Acht Wochen ist es nun her, dass der ehemalige angestellte Seriendarsteller Herr Sandmann das beschauliche Babelsberg bei Potsdam verließ um sich in Springfield/ USA eine neue Existenz aufzubauen. Arbeitskollegen hatten ihm von der Stadt erzählt und ihn neugierig gemacht. Nach einem längeren Prozess des Grübelns hat der überzeugte Single schließlich seine sieben Sachen gepackt, dem RBB nach langjähriger Zusammenarbeit die Kündigung unter der Studiotür durchgeschoben und sich in eins seiner Flugzeuge, nämlich einen alten achtsitzigen IL 62-Nachbau gesetzt.
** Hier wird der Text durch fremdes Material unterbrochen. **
(** Victims outside the first bucket are used at most as often as what stays. *)
Lemma evict_least p B V R v k fv fk :
  lfu_ok p B → ordered B → evict_order B = V ++ R → v ∈ V → k ∈ R →
  freq_of p v = Some fv → freq_of p k = Some fk → head_freq p ≠ Some fv → fv ≤ fk.
Proof.
  intros (H & Hl & _) Ho Heq Hv Hk Hfv Hfk Hhead. destruct (evict_order_split _ _ _ _ _ Heq Hv Hk) as (bv & bk & Hvb & Hkb & Hbv & Hbk & Hpos).
  rewrite (freq_of_bucket _ _ _ _ _ H Hbv Hvb) in Hfv. rewrite (freq_of_bucket _ _ _ _ _ H Hbk Hkb) in Hfk.
  injection Hfv as <-. injection Hfk as <-. destruct Hpos as [->|(X & Y & Z & ->)]; [done|].
  destruct X as [|b X].
  - exfalso. apply Hhead. unfold head_freq. assert (ll_first (lfu_list p) = bk_ptr bv) as -> by apply Hl.
    destruct (ct_bucket _ _ _ _ H bv Hbv) as (fn & -> & Hf & _). simpl. by rewrite Hf.
  - unfold ordered in Ho. simpl in Ho. rewrite fmap_app in Ho. simpl in Ho. apply StronglySorted_app_1_r in Ho.
    apply StronglySorted_inv in Ho as [_ Hall]. rewrite Forall_forall in Hall. apply Z.lt_le_incl, Hall. set_solver.
Qed.

(** CacheValid counts the uses.  A known file's frequency grows by one plus
    the age of the cache and every other file keeps its own.  A new file enters
    with frequency 1; for it the files [V] may be evicted, each once, and every
    file that stays keeps its frequency.  Unless a frequency wrapped around, no
    victim was used more often than a file that stays, except for those of the
    first bucket. *)
Theorem lfu_CacheValid_spec w p nm p' :
  lfu_reach w p → path_ok p nm → small p → lfu_CacheValid nm p = Ret (tt, p') →
  match freq_of p nm with
  | Some f => freq_of p' nm = Some (u64 (f + u64 (1 + cacheAge (lfu_list p)))) ∧ ∀ k, k ≠ nm → freq_of p' k = freq_of p k
  | None =>
      freq_of p' nm = Some 1 ∧ ∃ V, NoDup V ∧ (∀ v, v ∈ V → is_Some (freq_of p v)) ∧
        (∀ k, k ≠ nm → freq_of p' k = if bool_decide (k ∈ V) then None else freq_of p k) ∧
        (w = true → ∀ v k fv fk, v ∈ V → k ∉ V → freq_of p v = Some fv → freq_of p k = Some fk →
           head_freq p ≠ Some fv → fv ≤ fk)
  end.
Proof.
  intros (B & Hok & Hch & Ho)%reach_inv Hp Hsm Hrun. pose proof (safe_lfu_put B nm p Hok Hch Hp Hsm) as Hs. unfold safe in Hs.
  change (lfu_put nm p) with (lfu_CacheValid nm p) in Hs. rewrite Hrun in Hs. destruct Hs as (B' & V & [_ _ _ [R HV] Hkn Hf Hoth _ _ _]).
  pose proof Hok as (H & _). destruct (content_keys _ _ _ _ H) as [Hnd Hin].
  destruct (freq_of p nm) as [f|] eqn:Hfn.
  - specialize (Hkn ltac:(eauto)). subst V. split; [rewrite Hf; unfold promoted; by rewrite Hfn|]. intros k Hk. rewrite Hoth by done.
    by rewrite bool_decide_false by apply not_elem_of_nil.
  - split; [done|]. exists V. rewrite HV in Hnd. split_and!; [by apply NoDup_app in Hnd as [? _]| |done|].
    + intros v Hv. apply (freq_of_known _ _ _ _ H), Hin. rewrite HV. set_solver.
    + intros Hw v k fv fk Hv Hk Hfv Hfk Hh. eapply (evict_least p B V R v k); try done; [by apply Ho|].
      assert (Hke : k ∈ evict_order B) by (eapply freq_of_listed; [exact H|rewrite Hfk; eauto]). rewrite HV in Hke. set_solver.
Qed.

(** The goroutine never removes a file that is open or locked: it leaves the
    files alone and puts the file back. *)
Theorem lfu_in_use_stays w p path rest_ r p' :
  lfu_reach w p → removeFiles p = path :: rest_ → lm_busy (lfu_fileLocks p) (az_of p path) = true →
  clearItem path p = Ret (r, p') → lfu_fs p' = lfu_fs p ∧ ∃ held, r = Some held.
Proof.
  intros (B & Hok & Hch & _)%reach_inv Hrf Hb Hrun. pose proof (ck_paths _ Hch) as Hps. rewrite Hrf in Hps.
  apply Forall_cons in Hps as [Hp _]. pose proof (wp_clearItem path p Hp (ck_locks _ Hch)) as Hw. unfold wp in Hw. rewrite Hrun in Hw.
  destruct Hw as (_ & _ & _ & _ & _ & Hbusy). destruct (Hbusy Hb) as [Hfs Hr]. destruct r as [held|]; [eauto|done].
Qed.
End spec.

(** ** Runs *)
Module Runs.
(** Files in memory; [readings] are the successive answers about the usage, and
    [0] when they are used up. *)
Record mem := mkMem { files : gset string; readings : list Q }.
Definition next_reading (m : mem) : Q * mem :=
  match readings m with [] => (0%Q, m) | u :: r => (u, mkMem (files m) r) end.
#[export] Instance mem_FileSystem : FileSystem mem := {
  os_Remove nm := λ m, if bool_decide (nm ∈ files m) then Ret (None, mkMem (files m ∖ {[nm]}) (readings m))
                       else Ret (Some (PathError ENOENT), m);
  os_Chmod nm mode := λ m, Ret (None, m);
  GetUsage path := λ m, let '(u, m) := next_reading m in Ret (Some u, m);
  GetDiskUsageFromStatfs path := λ m, let '(u, m) := next_reading m in Ret ((0%Q, u, None), m)
}.
#[export] Instance mem_FileSystemLaws : FileSystemLaws mem.
Proof. split; intros; simpl; [case_bool_decide|]; eauto. Qed.
#[export] Instance mem_UsageLaws : UsageLaws mem.
Proof. split; intros; simpl; destruct (next_reading f); eauto. Qed.
(** The results of these runs. *)
Example write_past_end :
  match @Write bmem _ (sdk fine) cfg0 0 (at_f 10 "XY") start with
  | Ret (e, n') => e = None ∧ @content_of bmem _ (sdk fine) (service fine) n' "f" =
      Some (bytes_of_string "abcdefgh" ++ [zero_byte; zero_byte] ++ bytes_of_string "XY")
  | _ => False
  end.
Proof. vm_compute. done. Qed.
Example truncate_then_read :
  match @TruncateFile bmem _ (sdk fine) cfg0 0 "f" 6 start with
  | Ret (e, n') => e = None ∧ @content_of bmem _ (sdk fine) (service fine) n' "f" =
      Some (bytes_of_string "abcdef")
  | _ => False
  end.
Proof. vm_compute. done. Qed.

Lemma zero_blocks_repeat_id_witness :
  wp (@zero_blocks bmem (sdk fine) cfg0 3 "f" id1 4 10 true) (λ r n',
    b_blobs n' = b_blobs start ∧
    ∀ l, r = inl l → take (Z.to_nat (10 / 4)) l = replicate (Z.to_nat (10 / 4)) id1) start.
Proof.
  refine (@zero_blocks_repeat_id bmem _ (sdk fine) (service fine) cfg0 3%nat "f" id1 4 10 true start _ _ _).
  - reflexivity.
  - vm_compute. lia.
  - discriminate.
Defined.

Lemma calculateBlockSize_fits_witness :
  match @calculateBlockSize bmem (sdk fine) "f" 1000 with
  | inl bs => 1000 ≤ 6400 ∧ 1000 ≤ bs * 100 ∧ 0 < bs ≤ 64
  | inr _ => 6400 < 1000
  end.
Proof.
  refine (@calculateBlockSize_fits bmem (sdk fine) "f" 1000 _ _ _ _).
  all: vm_compute; intuition discriminate.
Defined.

Lemma getAttrUsingList_hides_errors_witness :
  @getAttrUsingList bmem _ (sdk no_list) cfg0 20 "f" start = Ret ((nil_ptr, Some (Errno ENOENT)), start).
Proof.
  refine (@getAttrUsingList_hides_errors bmem _ (sdk no_list) cfg0 "f" failure start _ _ _).
  - reflexivity.
  - discriminate.
  - discriminate.
Defined.

(** A blob whose blocks share one id, as TruncateFile commits them for an
    empty file grown past 1GB: a write to its first block, which returns no
    error, changes the second block as well. *)
Theorem shared_id_write_corrupts :
  let n := mkBmem ∅ {[1%nat := NewHandle "f"]}
             {["f" := Blocks [(id1, bytes_of_string "abcd"); (id1, bytes_of_string "abcd")]]} ∅ [id1] in
  match @Write bmem _ (sdk fine) cfg0 0 (at_f 0 "X") n with
  | Ret (e, n') => e = None ∧ content <$> b_blobs n' !! "f" = Some (bytes_of_string "XbcdXbcd")
  | _ => False
  end.
Proof. vm_compute. done. Qed.
(* ===== verification/BlobRename.v ===== *)
(** * Renaming, deleting and downloading blobs

    Block blobs have no rename: RenameFile copies and deletes.  On a service
    whose copies end at once it moves the blob or loses nothing; the status of a
    copy that failed is ignored.  Directories are renamed and deleted blob by
    blob. *)
From S2P Require Import Prelude GoLib Common HandleMap Internal Base64 AzUtils BlockBlob BlockBlobSpec.
Open Scope Z_scope.

Section rename.
Context {N : Type} `{!Runtime N} `{!BlobSDK N} `{!BlobService N} (cfg : BlobConfig).
Abbreviation bn := (blob_name cfg).

(** A copy within the account is done when the request returns. *)
Definition copies_synchronous : Prop := ∀ t s md n r n',
  sdk_StartCopyFromURL (N := N) t s md n = Ret (inl r, n') → r = CopyStatusSuccess.

(** A deletion that fails changes nothing, and says ENOENT only for a blob that
    does not exist. *)
Lemma wp_DeleteFile name n :
  wp (DeleteFile cfg name) (λ e n',
    match e with
    | None => blob n' = delete (bn name) (blob n)
    | Some e => blob n' = blob n ∧ (e = Errno ENOENT → blob n !! bn name = None)
    end) n.
Proof.
  unfold DeleteFile. apply wp_bind. eapply wp_mono; [apply svc_Delete|].
  intros [e|] n1; [|by intros H; apply wp_ret]. intros [Hb Hnf].
  destruct (storeBlobErrToErr e) eqn:He; apply wp_ret; (split; [done|]); intros; simplify_eq; auto.
Qed.

Lemma wp_rename_delete source n b :
  blob n !! bn source = Some b →
  wp (err ← DeleteFile cfg source; err ← delete_retry cfg 3 source err;
      if bool_decide (err = Some (Errno ENOENT)) then mret None else mret err) (λ e n',
    match e with None => blob n' = delete (bn source) (blob n) | Some _ => blob n' = blob n end) n.
Proof.
  intros Hb. apply wp_bind. eapply wp_mono; [apply wp_DeleteFile|]. intros err n1 Hpost.
  assert (Hne : err ≠ Some (Errno ENOENT)).
  { intros ->. destruct Hpost as [_ H]. specialize (H eq_refl). congruence. }
  cbn [delete_retry]. rewrite (bool_decide_false _ Hne). apply wp_bind, wp_ret.
  rewrite (bool_decide_false _ Hne). apply wp_ret. destruct err; [by destruct Hpost|done].
Qed.

(** C37: on a service whose copies end at once, RenameFile moves the blob: on
    success the target holds its content, the source is gone and no other blob
    changed; on an error nothing changed, or the blob is there under both names.
    It always returns. *)
Theorem RenameFile_moves fuel source target n :
  copies_synchronous → bn source ≠ bn target →
  wp (RenameFile cfg fuel source target) (λ e n',
    match e with
    | None => ∃ b, blob n !! bn source = Some b ∧
        blob n' = delete (bn source) (<[bn target := b]> (blob n))
    | Some _ => blob n' = blob n ∨
        ∃ b, blob n !! bn source = Some b ∧ blob n' = <[bn target := b]> (blob n)
    end) n.
Proof.
  intros Hsync Hne. unfold RenameFile. apply wp_bind. eapply wp_mono; [apply svc_GetProperties|].
  intros [prop|e] n1 (Hb1 & _ & _ & Hp); cycle 1.
  { destruct (storeBlobErrToErr e); apply wp_ret; by left. }
  destruct (Hp _ eq_refl) as (b & Hb & _). apply wp_bind.
  pose proof (svc_StartCopyFromURL (bn target) (bn source) (bp_Metadata prop) n1) as Hcp.
  apply wp_Ret in Hcp as (r & n2 & Hrun & Hcp). apply wp_Ret. exists r, n2. split; [done|].
  destruct r as [status|e]; [|apply wp_ret; left; congruence].
  pose proof (Hsync _ _ _ _ _ _ Hrun) as ->. destruct Hcp as (b' & Hb' & Hb2). rewrite Hb1 in Hb', Hb2.
  assert (b' = b) as -> by congruence. apply wp_bind.
  destruct fuel; cbn [wait_copy]; (rewrite bool_decide_false by done); apply wp_ret;
    (eapply wp_mono; [apply (wp_rename_delete source n2 b); by rewrite Hb2, lookup_insert_ne|]);
    (intros [e|] n3 H3; rewrite Hb2 in H3; [right|]; by exists b).
Qed.


(** ** Downloads *)

(** With MD5 validation, a download that reports success left a local file
    whose MD5 is that of the blob, unless one of the two sums could not be had:
    for any service and local file. *)
Theorem ReadToFile_validates name offset count fi n n' :
  validateMD5 cfg = true → ReadToFile cfg name offset count fi n = Ret (None, n') →
  ∃ n1 fmd5 n2 prop, sdk_DownloadToFile (bn name) offset count fi n = Ret (None, n1) ∧
    getMD5 fi n1 = Ret (fmd5, n2) ∧
    match fmd5 with
    | inl m => sdk_GetProperties (bn name) n2 = Ret (prop, n') ∧
        (∀ p, prop = inl p → bp_ContentMD5 p = [] ∨ bp_ContentMD5 p = m)
    | inr _ => n' = n2
    end.
Proof.
  intros Hv H. unfold ReadToFile in H. apply go_bind_Ret in H as (err & n1 & H1 & H).
  destruct err as [e|].
  { by destruct (storeBlobErrToErr e). }
  rewrite Hv in H. apply go_bind_Ret in H as (fmd5 & n2 & H2 & H). destruct fmd5 as [m|e]; cycle 1.
  { injection H as <-. by exists n1, (inr e), n2, (inr e). }
  apply go_bind_Ret in H as (prop & n3 & H3 & H). exists n1, (inl m), n2, prop.
  split; [done|]. split; [done|].
  destruct prop as [p|e]; [|by injection H as <-].
  case_bool_decide as Hnil; [injection H as <-; split; [done|]; intros ? [= <-]; by left|].
  case_bool_decide as Heq; [|discriminate H]. injection H as <-. split; [done|]. intros ? [= <-]. by right.
Qed.
End rename.

(** ** Witnesses *)
Module RenameWitness.
Import BlobMemory.
Definition cfg0 : BlobConfig := mkBlobConfig "" 4 false 100 false true false.
Definition data : list byte := bytes_of_string "data".
Definition start : bmem := mkBmem ∅ ∅ {["a" := Flat data]} ∅ [].
Definition fine : Faults := mkFaults false false false false.
Definition bad_copy : Faults := mkFaults false false true false.

Lemma fine_copies : @copies_synchronous bmem (sdk fine).
Proof.
  intros t s md n r n'. simpl. destruct (b_blobs n !! s) as [b|]; [|done]. by intros [= <- _].
Qed.
Lemma RenameFile_moves_witness :
  wp (@RenameFile bmem (sdk fine) cfg0 5 "a" "b") (λ e n', e = None →
    b_blobs n' !! "b" = Some (Flat data) ∧ b_blobs n' !! "a" = None) start.
Proof.
  eapply wp_mono; [apply (@RenameFile_moves bmem _ (sdk fine) (service fine) cfg0 5 "a" "b" start fine_copies);
    vm_compute; discriminate|].
  intros e n' H He. rewrite He in H. destruct H as (b & Hb & Hn). change (b_blobs n') with (@blob _ _ _ (service fine) n').
  rewrite Hn. change (blob_name cfg0 "a") with "a" in *. change (blob_name cfg0 "b") with "b" in *. simpl in Hb.
  rewrite lookup_singleton_eq in Hb. injection Hb as <-. split; [by rewrite lookup_delete_ne|apply lookup_delete_eq].
Defined.

Definition outcome_state {A S} (d : S) (o : outcome (A * S)) : S := match o with Ret (_, s) => s | _ => d end.
Definition n2 : bmem := outcome_state start (@sdk_StartCopyFromURL _ (sdk bad_copy) "b" "a" ∅ start).
Definition n3 : bmem := outcome_state start (@sdk_Delete _ (sdk bad_copy) "a" n2).

(** A local file with a sum, and a blob with the same. *)
Definition sum : list byte := replicate 16 Byte.x07.
Definition file_sdk : BlobSDK bmem := let s := sdk fine in {|
  BlockBlobMaxStageBlockBytes := 64; BlockBlobMaxBlocks := 100; BlockBlobMaxUploadBlobBytes := 8;
  BlobDefaultDownloadBlockSize := 4;
  sdk_GetBlockList := @sdk_GetBlockList _ s; sdk_StageBlock := @sdk_StageBlock _ s;
  sdk_CommitBlockList := @sdk_CommitBlockList _ s; sdk_UploadBuffer := @sdk_UploadBuffer _ s;
  sdk_Download := @sdk_Download _ s;
  sdk_GetProperties name n := Ret (inl (mkBlobProperties 4 0 None None sum ∅ CopyStatusNone), n);
  sdk_Delete := @sdk_Delete _ s; sdk_ListHierarchy := @sdk_ListHierarchy _ s;
  sdk_ListFlat := @sdk_ListFlat _ s; sdk_StartCopyFromURL := @sdk_StartCopyFromURL _ s;
  sdk_DownloadToFile name off k fi n := Ret (None, n);
  sdk_UploadFile fi name md ct m bs n := Ret (None, n);
  file_Size fi n := Ret (inl 4, n);
  getMD5 fi n := Ret (inl sum, n);
  rand_Read := @rand_Read _ s
|}.
Lemma ReadToFile_validates_witness :
  @ReadToFile bmem file_sdk cfg0 "a" 0 4 1%nat start = Ret (None, start) ∧
  ∃ n1 fmd5 n2, @sdk_DownloadToFile bmem file_sdk "a" 0 4 1%nat start = Ret (None, n1) ∧
    @getMD5 bmem file_sdk 1%nat n1 = Ret (fmd5, n2).
Proof.
  assert (H : @ReadToFile bmem file_sdk cfg0 "a" 0 4 1%nat start = Ret (None, start)) by (by vm_compute).
  split; [exact H|].
  destruct (@ReadToFile_validates bmem file_sdk cfg0 "a" 0 4 1%nat start start eq_refl H)
    as (n1 & fmd5 & n2 & prop & H1 & H2 & _). by exists n1, fmd5, n2.
Defined.
End RenameWitness.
Kurz nach Beginn des Fluges fiel ihm auf, dass niemand daran gedacht hatte, ihm eine Stewardess mitzugeben. Wie auch? Er hatte schließlich niemanden aus seinem alten Team in seine Pläne eingeweiht, das Flugzeug genau genommen entführt.

Bis er den amerikanischen Luftraum erreichte, vergingen Stunden, und der bärtige Ostdeutsche war kurz vor dem Verdursten.

O-Ton: Herr Sandmann

Naja, ich hätte mir ja denken können, dass das etwas weiter weg ist, als die ganzen nachgebauten Plastikländer, Papplandschaften und anderen Potemkinschen Dörfer, in die man mich bisher hat reisen lassen. Aber für den Zuschauer wird das ja sowieso dramaturgisch eingekürzt. Damit kenne ich mich als alter Fernsehhase schon aus. Dass ich mir aber nicht mal eine Thermoskanne Kamillentee mitgenommen habe, darüber könnte ich mich schwarz wie Pittiplatsch ärgern. Schließlich hat die Maschine ja einen Autopiloten, da hätte ich mir ja in aller Ruhe mal ein Tässchen eingießen können.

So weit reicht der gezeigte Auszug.